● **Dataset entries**
>>>>>

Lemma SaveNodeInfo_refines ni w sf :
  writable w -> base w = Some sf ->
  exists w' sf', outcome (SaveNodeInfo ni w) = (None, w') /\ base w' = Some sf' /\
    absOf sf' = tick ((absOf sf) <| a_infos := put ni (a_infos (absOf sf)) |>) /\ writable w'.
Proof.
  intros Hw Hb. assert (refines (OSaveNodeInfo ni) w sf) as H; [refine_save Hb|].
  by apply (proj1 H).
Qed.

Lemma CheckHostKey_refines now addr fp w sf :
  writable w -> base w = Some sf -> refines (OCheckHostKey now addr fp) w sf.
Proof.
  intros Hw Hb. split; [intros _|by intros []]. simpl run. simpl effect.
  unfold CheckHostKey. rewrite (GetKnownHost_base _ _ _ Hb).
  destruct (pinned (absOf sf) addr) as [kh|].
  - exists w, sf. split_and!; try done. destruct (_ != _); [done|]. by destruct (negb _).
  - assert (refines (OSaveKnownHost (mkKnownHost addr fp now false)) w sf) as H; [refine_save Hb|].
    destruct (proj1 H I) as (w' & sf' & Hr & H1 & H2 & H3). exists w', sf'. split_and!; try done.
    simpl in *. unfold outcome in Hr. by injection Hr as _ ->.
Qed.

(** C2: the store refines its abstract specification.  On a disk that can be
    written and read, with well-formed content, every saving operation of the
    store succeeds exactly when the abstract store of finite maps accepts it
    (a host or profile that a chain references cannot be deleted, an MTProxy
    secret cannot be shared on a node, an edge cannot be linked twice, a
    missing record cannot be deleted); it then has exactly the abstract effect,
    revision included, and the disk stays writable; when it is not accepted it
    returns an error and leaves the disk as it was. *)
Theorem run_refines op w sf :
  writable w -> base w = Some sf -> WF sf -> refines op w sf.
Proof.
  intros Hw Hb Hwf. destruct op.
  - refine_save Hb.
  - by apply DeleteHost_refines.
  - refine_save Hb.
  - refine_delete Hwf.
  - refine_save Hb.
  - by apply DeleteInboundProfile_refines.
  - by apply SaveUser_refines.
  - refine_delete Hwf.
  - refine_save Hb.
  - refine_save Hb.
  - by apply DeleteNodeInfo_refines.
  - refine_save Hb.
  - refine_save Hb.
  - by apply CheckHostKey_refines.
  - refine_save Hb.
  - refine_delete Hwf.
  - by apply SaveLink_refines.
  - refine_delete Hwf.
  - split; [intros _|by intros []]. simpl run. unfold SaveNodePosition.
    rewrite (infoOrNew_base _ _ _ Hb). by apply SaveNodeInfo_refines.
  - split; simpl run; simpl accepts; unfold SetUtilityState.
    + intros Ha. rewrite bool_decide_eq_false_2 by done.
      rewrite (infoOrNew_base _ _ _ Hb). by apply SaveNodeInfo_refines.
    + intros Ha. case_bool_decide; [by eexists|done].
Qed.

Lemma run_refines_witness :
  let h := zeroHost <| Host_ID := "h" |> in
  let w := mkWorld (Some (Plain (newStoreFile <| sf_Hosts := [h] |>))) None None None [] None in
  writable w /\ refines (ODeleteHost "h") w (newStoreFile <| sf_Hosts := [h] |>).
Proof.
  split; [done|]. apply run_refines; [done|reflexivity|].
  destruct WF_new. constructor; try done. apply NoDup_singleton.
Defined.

<<<<<
>>>>>

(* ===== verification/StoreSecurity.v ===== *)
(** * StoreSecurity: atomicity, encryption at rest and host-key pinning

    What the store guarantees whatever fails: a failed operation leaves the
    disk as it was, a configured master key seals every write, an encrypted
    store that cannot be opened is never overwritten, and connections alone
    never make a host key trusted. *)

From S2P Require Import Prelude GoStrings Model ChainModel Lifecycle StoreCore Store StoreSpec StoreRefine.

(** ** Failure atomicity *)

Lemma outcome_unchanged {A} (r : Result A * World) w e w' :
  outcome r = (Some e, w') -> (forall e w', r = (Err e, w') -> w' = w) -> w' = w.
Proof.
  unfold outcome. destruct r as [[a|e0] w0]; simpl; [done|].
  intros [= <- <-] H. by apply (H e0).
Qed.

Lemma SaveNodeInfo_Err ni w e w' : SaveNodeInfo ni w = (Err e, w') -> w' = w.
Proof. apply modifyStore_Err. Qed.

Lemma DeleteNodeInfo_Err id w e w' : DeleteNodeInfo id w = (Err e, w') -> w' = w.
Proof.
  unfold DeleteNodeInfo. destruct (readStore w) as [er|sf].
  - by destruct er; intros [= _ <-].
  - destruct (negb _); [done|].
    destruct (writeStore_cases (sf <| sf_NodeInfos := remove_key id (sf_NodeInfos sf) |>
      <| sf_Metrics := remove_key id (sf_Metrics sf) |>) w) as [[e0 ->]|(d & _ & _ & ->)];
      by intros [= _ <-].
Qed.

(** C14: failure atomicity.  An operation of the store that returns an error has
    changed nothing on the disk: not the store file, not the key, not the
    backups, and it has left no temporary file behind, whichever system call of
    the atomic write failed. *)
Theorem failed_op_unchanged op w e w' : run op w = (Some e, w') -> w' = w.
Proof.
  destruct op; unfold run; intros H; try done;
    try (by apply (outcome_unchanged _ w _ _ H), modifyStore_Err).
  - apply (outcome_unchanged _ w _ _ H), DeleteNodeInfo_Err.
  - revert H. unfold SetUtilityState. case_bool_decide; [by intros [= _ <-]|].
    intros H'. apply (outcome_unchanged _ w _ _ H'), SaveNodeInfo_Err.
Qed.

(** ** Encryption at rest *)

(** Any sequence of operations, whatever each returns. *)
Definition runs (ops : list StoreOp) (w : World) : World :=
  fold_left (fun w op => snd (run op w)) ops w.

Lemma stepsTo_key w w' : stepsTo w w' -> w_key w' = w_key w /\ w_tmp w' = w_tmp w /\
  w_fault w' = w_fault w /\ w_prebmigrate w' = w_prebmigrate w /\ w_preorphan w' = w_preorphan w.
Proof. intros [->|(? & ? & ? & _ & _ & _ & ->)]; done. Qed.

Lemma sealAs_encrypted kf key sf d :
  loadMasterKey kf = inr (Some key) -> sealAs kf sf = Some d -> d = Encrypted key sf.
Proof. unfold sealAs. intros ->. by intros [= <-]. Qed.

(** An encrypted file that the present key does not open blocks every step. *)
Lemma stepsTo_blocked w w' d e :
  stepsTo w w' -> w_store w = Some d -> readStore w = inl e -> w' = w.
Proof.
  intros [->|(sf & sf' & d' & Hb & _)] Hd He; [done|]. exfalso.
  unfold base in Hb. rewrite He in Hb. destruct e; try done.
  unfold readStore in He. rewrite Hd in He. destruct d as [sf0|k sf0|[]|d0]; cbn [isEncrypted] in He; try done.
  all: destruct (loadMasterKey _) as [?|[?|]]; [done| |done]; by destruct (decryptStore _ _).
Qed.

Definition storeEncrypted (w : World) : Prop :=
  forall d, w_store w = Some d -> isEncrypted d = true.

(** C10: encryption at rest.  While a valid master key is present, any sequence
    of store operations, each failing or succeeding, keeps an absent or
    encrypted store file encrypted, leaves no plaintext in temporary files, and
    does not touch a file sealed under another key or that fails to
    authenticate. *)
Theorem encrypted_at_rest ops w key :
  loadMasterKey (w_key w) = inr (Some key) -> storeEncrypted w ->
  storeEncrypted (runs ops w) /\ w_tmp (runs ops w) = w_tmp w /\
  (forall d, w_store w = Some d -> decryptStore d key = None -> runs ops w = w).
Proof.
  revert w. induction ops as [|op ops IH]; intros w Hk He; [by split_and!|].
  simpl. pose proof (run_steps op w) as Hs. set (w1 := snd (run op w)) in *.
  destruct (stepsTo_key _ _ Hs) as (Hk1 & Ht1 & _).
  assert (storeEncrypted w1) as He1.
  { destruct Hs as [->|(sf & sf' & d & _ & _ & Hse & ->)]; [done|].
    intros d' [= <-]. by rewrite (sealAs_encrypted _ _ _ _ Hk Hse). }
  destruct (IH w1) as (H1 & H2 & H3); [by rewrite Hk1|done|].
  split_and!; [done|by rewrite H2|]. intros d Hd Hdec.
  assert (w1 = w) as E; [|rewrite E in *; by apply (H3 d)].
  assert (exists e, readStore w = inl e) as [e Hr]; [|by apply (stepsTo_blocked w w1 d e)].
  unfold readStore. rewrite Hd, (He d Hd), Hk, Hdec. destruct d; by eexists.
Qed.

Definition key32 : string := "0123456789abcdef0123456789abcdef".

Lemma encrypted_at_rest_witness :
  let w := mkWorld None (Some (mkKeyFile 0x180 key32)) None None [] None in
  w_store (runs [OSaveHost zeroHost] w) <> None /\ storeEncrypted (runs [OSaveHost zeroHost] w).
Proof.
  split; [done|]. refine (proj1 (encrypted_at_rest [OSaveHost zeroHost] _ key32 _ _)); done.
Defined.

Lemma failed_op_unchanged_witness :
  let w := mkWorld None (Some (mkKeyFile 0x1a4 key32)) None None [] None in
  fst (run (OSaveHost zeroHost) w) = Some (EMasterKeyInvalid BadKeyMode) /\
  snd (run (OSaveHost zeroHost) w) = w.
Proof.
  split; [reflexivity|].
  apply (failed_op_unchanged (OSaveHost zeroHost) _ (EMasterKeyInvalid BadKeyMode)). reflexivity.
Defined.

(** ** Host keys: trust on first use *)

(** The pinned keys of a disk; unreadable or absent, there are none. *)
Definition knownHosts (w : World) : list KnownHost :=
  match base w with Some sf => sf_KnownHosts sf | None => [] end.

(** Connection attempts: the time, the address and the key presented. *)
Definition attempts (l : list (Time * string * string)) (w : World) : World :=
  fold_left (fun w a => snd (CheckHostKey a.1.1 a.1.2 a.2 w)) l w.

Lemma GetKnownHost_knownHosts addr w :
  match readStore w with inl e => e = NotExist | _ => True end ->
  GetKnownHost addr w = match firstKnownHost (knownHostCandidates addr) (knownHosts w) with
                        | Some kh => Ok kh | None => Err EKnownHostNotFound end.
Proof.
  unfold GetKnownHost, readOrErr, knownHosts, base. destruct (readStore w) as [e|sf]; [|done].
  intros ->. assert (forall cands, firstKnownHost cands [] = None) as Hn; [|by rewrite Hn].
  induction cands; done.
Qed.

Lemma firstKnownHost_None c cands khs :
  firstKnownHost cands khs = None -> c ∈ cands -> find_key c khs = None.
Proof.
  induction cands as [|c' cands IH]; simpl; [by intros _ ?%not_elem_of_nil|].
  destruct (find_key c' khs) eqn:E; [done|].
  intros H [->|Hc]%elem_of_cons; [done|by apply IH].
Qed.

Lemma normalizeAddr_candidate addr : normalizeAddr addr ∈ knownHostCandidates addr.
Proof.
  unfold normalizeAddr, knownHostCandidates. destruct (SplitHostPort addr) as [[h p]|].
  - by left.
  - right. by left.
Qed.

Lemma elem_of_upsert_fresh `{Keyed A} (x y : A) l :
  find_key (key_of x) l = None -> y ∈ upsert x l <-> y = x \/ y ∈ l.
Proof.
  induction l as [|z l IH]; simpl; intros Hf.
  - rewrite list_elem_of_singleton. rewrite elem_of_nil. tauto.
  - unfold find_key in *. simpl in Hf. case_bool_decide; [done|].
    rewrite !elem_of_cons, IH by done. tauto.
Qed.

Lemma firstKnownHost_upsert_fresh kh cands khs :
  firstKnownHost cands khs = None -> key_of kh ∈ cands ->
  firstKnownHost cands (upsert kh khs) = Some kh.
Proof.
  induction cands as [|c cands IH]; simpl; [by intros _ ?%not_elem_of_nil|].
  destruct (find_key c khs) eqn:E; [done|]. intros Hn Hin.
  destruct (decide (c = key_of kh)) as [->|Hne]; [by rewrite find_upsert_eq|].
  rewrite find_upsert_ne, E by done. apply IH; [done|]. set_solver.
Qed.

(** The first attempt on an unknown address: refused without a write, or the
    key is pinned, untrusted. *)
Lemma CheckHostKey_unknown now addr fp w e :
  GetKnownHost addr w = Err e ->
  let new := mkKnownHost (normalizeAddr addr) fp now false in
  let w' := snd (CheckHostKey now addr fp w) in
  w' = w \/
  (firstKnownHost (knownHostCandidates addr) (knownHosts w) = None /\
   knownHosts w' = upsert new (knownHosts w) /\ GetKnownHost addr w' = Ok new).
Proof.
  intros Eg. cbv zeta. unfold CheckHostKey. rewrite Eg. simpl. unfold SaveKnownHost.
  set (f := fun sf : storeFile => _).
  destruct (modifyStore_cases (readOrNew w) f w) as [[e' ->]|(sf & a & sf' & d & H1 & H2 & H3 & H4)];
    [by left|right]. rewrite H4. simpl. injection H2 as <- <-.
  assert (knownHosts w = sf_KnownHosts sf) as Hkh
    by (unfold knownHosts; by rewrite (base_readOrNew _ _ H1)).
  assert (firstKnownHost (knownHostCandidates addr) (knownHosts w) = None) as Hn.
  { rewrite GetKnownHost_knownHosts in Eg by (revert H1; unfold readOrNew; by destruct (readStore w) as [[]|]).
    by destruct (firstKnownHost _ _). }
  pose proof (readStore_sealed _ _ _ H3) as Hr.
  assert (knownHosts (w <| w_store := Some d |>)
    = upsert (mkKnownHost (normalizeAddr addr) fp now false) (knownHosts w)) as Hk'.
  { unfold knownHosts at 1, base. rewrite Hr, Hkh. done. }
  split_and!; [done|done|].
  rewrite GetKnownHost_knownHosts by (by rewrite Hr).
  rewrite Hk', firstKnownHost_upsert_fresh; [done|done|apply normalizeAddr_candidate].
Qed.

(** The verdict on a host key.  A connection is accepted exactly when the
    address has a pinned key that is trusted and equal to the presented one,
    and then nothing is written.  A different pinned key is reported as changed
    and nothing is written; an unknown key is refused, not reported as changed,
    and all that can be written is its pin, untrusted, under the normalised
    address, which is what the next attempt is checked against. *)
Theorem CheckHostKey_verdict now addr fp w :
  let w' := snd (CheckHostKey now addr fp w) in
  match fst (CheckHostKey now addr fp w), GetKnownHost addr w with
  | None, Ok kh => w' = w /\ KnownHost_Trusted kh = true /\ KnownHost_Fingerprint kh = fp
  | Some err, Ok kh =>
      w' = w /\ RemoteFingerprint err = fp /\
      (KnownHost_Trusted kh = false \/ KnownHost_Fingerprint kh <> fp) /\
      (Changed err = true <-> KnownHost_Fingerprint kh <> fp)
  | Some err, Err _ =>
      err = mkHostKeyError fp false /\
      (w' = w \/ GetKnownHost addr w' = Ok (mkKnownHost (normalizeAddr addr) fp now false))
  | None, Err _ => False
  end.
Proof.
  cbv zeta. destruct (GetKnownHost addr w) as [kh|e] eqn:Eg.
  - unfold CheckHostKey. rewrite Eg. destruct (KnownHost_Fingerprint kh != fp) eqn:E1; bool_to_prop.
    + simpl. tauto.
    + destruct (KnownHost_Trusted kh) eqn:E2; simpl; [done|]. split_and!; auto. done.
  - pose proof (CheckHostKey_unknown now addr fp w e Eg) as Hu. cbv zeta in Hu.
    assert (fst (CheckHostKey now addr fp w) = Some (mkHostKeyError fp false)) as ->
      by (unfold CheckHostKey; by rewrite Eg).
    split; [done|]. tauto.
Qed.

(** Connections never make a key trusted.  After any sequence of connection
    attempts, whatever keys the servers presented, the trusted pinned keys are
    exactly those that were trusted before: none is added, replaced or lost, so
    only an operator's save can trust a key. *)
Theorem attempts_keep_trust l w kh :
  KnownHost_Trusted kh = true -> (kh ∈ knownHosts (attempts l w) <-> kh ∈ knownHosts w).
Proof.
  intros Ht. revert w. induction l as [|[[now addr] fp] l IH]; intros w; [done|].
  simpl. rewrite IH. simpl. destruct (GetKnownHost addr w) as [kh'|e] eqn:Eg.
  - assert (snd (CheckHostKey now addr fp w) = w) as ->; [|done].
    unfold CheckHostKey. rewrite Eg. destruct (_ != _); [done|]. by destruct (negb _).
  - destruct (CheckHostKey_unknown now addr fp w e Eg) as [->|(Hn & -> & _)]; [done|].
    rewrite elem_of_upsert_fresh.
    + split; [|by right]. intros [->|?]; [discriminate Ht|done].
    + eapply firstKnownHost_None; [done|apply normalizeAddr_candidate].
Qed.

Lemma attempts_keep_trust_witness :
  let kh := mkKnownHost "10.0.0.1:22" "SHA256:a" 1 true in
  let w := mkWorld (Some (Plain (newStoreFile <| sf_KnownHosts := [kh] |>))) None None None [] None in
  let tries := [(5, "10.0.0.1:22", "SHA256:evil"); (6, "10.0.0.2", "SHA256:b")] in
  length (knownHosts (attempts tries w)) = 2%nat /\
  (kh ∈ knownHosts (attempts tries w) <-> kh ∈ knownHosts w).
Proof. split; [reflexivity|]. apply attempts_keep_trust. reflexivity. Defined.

<<<<<
>>>>>

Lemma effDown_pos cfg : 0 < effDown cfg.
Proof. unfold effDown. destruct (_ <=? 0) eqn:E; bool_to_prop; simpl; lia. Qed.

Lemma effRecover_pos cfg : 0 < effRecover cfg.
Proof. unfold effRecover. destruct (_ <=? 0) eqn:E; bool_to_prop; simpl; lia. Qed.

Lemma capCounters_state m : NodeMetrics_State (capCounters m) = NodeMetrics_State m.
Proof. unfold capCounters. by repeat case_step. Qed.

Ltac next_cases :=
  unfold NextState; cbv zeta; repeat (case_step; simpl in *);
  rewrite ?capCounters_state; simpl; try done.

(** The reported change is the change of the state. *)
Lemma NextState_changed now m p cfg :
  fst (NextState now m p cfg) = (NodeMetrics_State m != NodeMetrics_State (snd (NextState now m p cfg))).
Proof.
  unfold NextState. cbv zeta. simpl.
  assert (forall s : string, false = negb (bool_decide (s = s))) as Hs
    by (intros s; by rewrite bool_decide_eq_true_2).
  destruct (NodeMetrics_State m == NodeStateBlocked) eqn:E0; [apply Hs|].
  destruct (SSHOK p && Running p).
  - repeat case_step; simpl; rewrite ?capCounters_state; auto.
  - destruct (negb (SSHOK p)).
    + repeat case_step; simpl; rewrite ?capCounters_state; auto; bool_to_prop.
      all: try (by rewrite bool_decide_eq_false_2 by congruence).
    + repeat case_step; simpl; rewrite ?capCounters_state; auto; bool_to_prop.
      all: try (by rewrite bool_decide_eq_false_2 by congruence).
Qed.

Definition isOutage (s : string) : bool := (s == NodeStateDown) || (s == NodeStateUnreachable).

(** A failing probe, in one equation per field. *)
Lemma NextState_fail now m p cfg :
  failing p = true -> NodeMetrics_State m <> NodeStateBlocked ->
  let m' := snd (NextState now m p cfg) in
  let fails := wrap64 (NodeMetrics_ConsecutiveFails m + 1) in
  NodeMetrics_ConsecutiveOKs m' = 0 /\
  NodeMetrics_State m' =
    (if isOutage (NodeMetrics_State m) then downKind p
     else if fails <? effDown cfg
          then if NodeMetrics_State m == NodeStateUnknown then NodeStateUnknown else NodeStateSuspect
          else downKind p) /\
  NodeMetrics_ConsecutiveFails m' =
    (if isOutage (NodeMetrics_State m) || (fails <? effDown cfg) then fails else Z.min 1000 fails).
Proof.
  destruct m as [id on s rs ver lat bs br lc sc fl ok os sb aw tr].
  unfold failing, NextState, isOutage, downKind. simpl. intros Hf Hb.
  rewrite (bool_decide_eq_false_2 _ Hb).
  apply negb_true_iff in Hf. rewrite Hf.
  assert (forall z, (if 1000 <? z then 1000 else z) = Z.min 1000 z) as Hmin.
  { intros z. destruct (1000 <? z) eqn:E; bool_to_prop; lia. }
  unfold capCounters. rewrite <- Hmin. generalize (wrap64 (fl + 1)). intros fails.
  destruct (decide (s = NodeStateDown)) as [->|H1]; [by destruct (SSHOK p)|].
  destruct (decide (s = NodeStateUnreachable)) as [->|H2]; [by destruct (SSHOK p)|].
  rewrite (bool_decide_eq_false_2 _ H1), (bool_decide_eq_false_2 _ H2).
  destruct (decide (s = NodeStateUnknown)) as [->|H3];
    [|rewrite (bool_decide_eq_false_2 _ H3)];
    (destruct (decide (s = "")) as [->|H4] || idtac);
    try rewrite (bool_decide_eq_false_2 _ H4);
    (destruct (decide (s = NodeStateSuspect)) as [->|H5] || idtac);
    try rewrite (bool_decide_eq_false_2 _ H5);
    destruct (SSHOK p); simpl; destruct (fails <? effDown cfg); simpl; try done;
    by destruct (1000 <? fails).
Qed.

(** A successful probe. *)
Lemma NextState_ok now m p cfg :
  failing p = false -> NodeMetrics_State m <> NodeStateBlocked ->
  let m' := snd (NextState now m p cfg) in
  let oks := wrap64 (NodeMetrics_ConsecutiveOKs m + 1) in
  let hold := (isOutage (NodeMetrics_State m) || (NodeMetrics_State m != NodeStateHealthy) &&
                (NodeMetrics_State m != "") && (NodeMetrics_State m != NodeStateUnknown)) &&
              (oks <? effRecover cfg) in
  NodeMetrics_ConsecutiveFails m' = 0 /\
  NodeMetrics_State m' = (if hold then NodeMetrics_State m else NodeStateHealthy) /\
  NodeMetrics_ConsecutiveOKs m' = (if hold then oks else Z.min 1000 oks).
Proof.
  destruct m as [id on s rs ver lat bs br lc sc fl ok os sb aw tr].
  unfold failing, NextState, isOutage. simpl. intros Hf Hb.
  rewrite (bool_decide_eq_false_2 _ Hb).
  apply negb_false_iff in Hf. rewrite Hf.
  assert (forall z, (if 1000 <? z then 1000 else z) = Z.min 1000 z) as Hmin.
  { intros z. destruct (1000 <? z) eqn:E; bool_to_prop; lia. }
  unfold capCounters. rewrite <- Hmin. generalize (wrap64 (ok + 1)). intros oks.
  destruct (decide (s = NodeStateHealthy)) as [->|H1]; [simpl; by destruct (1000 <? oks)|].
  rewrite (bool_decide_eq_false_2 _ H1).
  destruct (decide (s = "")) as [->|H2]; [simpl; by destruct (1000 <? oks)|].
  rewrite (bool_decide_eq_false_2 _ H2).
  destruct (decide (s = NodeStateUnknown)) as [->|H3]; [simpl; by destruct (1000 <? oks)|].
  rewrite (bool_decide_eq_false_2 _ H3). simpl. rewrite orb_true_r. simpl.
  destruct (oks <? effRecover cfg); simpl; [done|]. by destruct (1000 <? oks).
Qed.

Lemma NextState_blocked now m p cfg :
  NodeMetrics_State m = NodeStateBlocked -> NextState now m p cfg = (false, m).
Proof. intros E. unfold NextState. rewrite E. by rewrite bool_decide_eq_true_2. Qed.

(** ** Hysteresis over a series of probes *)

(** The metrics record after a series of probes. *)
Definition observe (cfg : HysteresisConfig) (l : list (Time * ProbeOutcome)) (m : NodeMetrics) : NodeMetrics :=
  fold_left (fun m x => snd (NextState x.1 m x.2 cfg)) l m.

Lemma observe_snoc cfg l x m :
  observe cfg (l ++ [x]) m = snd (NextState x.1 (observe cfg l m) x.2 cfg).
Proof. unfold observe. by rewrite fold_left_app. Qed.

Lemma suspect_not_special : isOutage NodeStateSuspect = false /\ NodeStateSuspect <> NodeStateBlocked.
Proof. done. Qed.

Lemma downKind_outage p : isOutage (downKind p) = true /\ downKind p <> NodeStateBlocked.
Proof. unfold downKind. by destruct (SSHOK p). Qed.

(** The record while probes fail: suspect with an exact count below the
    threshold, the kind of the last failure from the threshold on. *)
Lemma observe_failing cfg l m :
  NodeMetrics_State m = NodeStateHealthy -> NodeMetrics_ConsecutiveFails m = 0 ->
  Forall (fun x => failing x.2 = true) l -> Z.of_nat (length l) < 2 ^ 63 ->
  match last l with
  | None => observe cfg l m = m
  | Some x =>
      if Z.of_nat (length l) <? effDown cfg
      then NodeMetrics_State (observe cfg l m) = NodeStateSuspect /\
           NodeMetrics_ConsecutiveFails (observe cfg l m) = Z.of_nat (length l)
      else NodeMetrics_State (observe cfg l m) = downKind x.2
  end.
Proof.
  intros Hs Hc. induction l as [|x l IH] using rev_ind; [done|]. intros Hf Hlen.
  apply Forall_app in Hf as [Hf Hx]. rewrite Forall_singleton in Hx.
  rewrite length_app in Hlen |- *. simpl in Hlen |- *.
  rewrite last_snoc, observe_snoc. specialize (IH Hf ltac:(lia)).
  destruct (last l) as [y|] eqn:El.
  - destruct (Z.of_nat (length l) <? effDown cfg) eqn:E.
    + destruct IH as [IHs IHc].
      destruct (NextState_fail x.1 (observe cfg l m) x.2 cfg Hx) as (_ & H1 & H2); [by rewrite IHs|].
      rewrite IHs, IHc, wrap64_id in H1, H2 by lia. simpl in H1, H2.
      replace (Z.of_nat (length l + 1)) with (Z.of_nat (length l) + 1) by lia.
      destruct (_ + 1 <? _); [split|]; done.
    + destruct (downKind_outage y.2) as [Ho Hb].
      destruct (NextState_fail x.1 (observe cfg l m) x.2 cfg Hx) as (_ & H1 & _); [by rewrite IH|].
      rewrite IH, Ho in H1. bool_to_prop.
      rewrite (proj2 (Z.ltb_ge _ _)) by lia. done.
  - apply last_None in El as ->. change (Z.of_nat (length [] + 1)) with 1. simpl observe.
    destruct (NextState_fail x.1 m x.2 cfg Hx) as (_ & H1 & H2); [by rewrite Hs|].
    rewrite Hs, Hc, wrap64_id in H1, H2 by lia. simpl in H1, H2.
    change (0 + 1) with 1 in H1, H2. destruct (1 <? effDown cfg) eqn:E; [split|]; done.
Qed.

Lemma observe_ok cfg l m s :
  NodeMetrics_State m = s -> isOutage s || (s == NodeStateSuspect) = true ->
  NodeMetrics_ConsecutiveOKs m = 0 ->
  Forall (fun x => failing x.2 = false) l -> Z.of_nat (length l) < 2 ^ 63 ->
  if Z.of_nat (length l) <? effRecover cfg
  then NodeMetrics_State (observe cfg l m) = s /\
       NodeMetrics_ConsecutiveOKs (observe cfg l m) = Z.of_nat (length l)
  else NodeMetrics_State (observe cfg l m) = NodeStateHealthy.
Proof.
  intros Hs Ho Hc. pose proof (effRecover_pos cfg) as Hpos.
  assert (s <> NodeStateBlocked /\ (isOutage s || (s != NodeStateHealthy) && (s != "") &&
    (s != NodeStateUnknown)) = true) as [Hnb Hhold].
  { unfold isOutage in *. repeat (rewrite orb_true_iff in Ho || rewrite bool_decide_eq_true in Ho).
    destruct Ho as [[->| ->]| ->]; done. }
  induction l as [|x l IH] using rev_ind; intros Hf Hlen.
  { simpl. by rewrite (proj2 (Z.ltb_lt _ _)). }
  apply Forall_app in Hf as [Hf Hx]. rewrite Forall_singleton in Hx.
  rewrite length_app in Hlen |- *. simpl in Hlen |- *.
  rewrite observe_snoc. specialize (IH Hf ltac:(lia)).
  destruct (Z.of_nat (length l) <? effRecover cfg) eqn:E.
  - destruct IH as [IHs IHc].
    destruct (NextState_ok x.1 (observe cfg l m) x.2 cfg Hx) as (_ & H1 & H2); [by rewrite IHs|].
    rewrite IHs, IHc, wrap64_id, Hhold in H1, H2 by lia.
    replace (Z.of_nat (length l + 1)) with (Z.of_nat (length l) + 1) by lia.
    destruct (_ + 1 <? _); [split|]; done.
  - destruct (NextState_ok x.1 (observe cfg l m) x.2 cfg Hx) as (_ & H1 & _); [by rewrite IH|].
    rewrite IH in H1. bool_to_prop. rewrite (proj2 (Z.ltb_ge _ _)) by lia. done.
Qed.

<<<<<

● **Exercise**
Reproduce, character for character, only the lines of the preceding data that start at the line with "Proof. intros E." and end at the line with "Forall (fun x => failing x.2 = true)", both included.

● **Result for this task**
Proof. intros E. unfold NextState. rewrite E. by rewrite bool_decide_eq_true_2. Qed.

(** ** Hysteresis over a series of probes *)

(** The metrics record after a series of probes. *)
Definition observe (cfg : HysteresisConfig) (l : list (Time * ProbeOutcome)) (m : NodeMetrics) : NodeMetrics :=
  fold_left (fun m x => snd (NextState x.1 m x.2 cfg)) l m.

Lemma observe_snoc cfg l x m :
  observe cfg (l ++ [x]) m = snd (NextState x.1 (observe cfg l m) x.2 cfg).
Proof. unfold observe. by rewrite fold_left_app. Qed.

Lemma suspect_not_special : isOutage NodeStateSuspect = false /\ NodeStateSuspect <> NodeStateBlocked.
Proof. done. Qed.

Lemma downKind_outage p : isOutage (downKind p) = true /\ downKind p <> NodeStateBlocked.
Proof. unfold downKind. by destruct (SSHOK p). Qed.

(** The record while probes fail: suspect with an exact count below the
    threshold, the kind of the last failure from the threshold on. *)
Lemma observe_failing cfg l m :
  NodeMetrics_State m = NodeStateHealthy -> NodeMetrics_ConsecutiveFails m = 0 ->
  Forall (fun x => failing x.2 = true) l -> Z.of_nat (length l) < 2 ^ 63 ->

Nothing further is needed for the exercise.